| Problem |
Copy each line below in which the string "foldl" occurs.

| Supplied information |
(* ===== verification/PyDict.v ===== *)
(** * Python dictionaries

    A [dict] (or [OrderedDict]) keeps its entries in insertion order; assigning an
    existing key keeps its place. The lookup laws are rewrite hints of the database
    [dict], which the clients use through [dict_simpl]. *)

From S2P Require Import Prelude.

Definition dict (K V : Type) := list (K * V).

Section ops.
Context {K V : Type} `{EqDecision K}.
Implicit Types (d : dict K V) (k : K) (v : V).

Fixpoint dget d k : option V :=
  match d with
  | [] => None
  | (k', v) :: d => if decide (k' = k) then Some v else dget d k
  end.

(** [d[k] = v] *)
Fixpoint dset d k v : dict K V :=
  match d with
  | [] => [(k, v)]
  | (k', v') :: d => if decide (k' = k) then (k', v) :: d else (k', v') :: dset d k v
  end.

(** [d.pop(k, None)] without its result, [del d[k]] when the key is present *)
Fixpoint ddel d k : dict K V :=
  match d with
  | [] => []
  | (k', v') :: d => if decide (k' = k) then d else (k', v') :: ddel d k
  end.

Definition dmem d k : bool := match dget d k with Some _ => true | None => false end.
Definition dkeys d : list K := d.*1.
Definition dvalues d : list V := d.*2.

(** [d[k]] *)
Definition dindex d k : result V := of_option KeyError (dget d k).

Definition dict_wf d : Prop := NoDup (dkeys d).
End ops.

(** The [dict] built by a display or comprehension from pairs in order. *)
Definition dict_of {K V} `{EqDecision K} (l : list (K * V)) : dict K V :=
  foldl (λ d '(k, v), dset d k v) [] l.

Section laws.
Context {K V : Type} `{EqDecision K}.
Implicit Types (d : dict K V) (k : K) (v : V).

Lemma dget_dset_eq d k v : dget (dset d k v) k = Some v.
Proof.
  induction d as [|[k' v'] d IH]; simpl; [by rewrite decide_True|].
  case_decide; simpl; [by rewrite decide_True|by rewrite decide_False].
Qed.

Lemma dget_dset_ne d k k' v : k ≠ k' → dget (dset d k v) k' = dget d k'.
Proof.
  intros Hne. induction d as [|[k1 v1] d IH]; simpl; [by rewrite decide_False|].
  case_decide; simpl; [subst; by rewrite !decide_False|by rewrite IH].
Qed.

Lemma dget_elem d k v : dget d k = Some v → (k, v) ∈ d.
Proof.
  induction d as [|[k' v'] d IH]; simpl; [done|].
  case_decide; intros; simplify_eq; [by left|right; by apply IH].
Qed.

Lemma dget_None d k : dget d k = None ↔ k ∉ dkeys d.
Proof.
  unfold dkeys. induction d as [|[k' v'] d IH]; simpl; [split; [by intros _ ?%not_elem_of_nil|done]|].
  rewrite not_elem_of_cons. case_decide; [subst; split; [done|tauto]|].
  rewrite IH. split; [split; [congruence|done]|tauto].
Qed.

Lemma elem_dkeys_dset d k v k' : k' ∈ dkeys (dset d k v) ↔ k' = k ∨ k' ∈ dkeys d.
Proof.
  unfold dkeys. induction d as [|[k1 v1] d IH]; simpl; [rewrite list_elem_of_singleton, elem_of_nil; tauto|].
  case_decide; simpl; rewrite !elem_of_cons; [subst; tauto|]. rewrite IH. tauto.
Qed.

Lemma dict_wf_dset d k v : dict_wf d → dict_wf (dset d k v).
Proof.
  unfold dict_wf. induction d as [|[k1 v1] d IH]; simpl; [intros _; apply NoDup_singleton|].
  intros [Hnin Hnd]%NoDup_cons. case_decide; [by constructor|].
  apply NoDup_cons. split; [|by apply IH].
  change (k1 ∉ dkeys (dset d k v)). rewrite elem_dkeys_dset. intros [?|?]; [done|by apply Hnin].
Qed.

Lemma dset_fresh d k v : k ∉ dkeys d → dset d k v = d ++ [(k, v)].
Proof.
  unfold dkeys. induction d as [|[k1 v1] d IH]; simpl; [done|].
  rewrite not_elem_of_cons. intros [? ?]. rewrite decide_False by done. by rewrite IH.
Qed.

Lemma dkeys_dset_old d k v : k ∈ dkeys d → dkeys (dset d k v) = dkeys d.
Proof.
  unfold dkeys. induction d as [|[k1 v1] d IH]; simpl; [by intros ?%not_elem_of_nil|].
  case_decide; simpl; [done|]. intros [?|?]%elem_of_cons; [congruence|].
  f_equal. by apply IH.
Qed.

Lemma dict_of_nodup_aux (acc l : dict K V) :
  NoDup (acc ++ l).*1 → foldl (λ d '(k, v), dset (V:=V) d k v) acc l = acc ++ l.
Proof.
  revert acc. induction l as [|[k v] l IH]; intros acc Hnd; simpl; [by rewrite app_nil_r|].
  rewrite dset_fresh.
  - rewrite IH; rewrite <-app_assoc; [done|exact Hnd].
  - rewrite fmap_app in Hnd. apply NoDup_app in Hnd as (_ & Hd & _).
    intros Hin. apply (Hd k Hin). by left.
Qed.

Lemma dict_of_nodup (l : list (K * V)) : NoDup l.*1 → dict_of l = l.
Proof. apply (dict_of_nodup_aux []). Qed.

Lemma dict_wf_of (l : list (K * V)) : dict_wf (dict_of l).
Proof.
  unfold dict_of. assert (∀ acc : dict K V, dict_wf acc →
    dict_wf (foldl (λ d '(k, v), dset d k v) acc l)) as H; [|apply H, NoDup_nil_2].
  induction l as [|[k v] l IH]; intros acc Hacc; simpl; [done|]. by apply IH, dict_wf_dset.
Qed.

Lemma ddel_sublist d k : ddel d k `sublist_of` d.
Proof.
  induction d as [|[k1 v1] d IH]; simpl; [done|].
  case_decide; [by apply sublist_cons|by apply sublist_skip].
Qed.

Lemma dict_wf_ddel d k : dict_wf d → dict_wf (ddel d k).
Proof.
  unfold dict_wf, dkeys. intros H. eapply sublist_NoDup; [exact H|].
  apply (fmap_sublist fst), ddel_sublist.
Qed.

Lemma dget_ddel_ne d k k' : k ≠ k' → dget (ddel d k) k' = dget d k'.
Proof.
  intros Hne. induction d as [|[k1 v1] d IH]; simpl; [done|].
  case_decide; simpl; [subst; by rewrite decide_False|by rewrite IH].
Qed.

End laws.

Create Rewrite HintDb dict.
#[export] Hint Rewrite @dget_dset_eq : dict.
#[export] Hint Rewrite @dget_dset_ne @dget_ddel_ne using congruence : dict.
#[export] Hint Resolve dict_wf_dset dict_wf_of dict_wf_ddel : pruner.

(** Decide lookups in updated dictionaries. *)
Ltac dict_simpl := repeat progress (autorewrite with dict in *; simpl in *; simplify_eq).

| Completed task |
  foldl (λ d '(k, v), dset d k v) [] l.
  NoDup (acc ++ l).*1 → foldl (λ d '(k, v), dset (V:=V) d k v) acc l = acc ++ l.
    dict_wf (foldl (λ d '(k, v), dset d k v) acc l)) as H; [|apply H, NoDup_nil_2].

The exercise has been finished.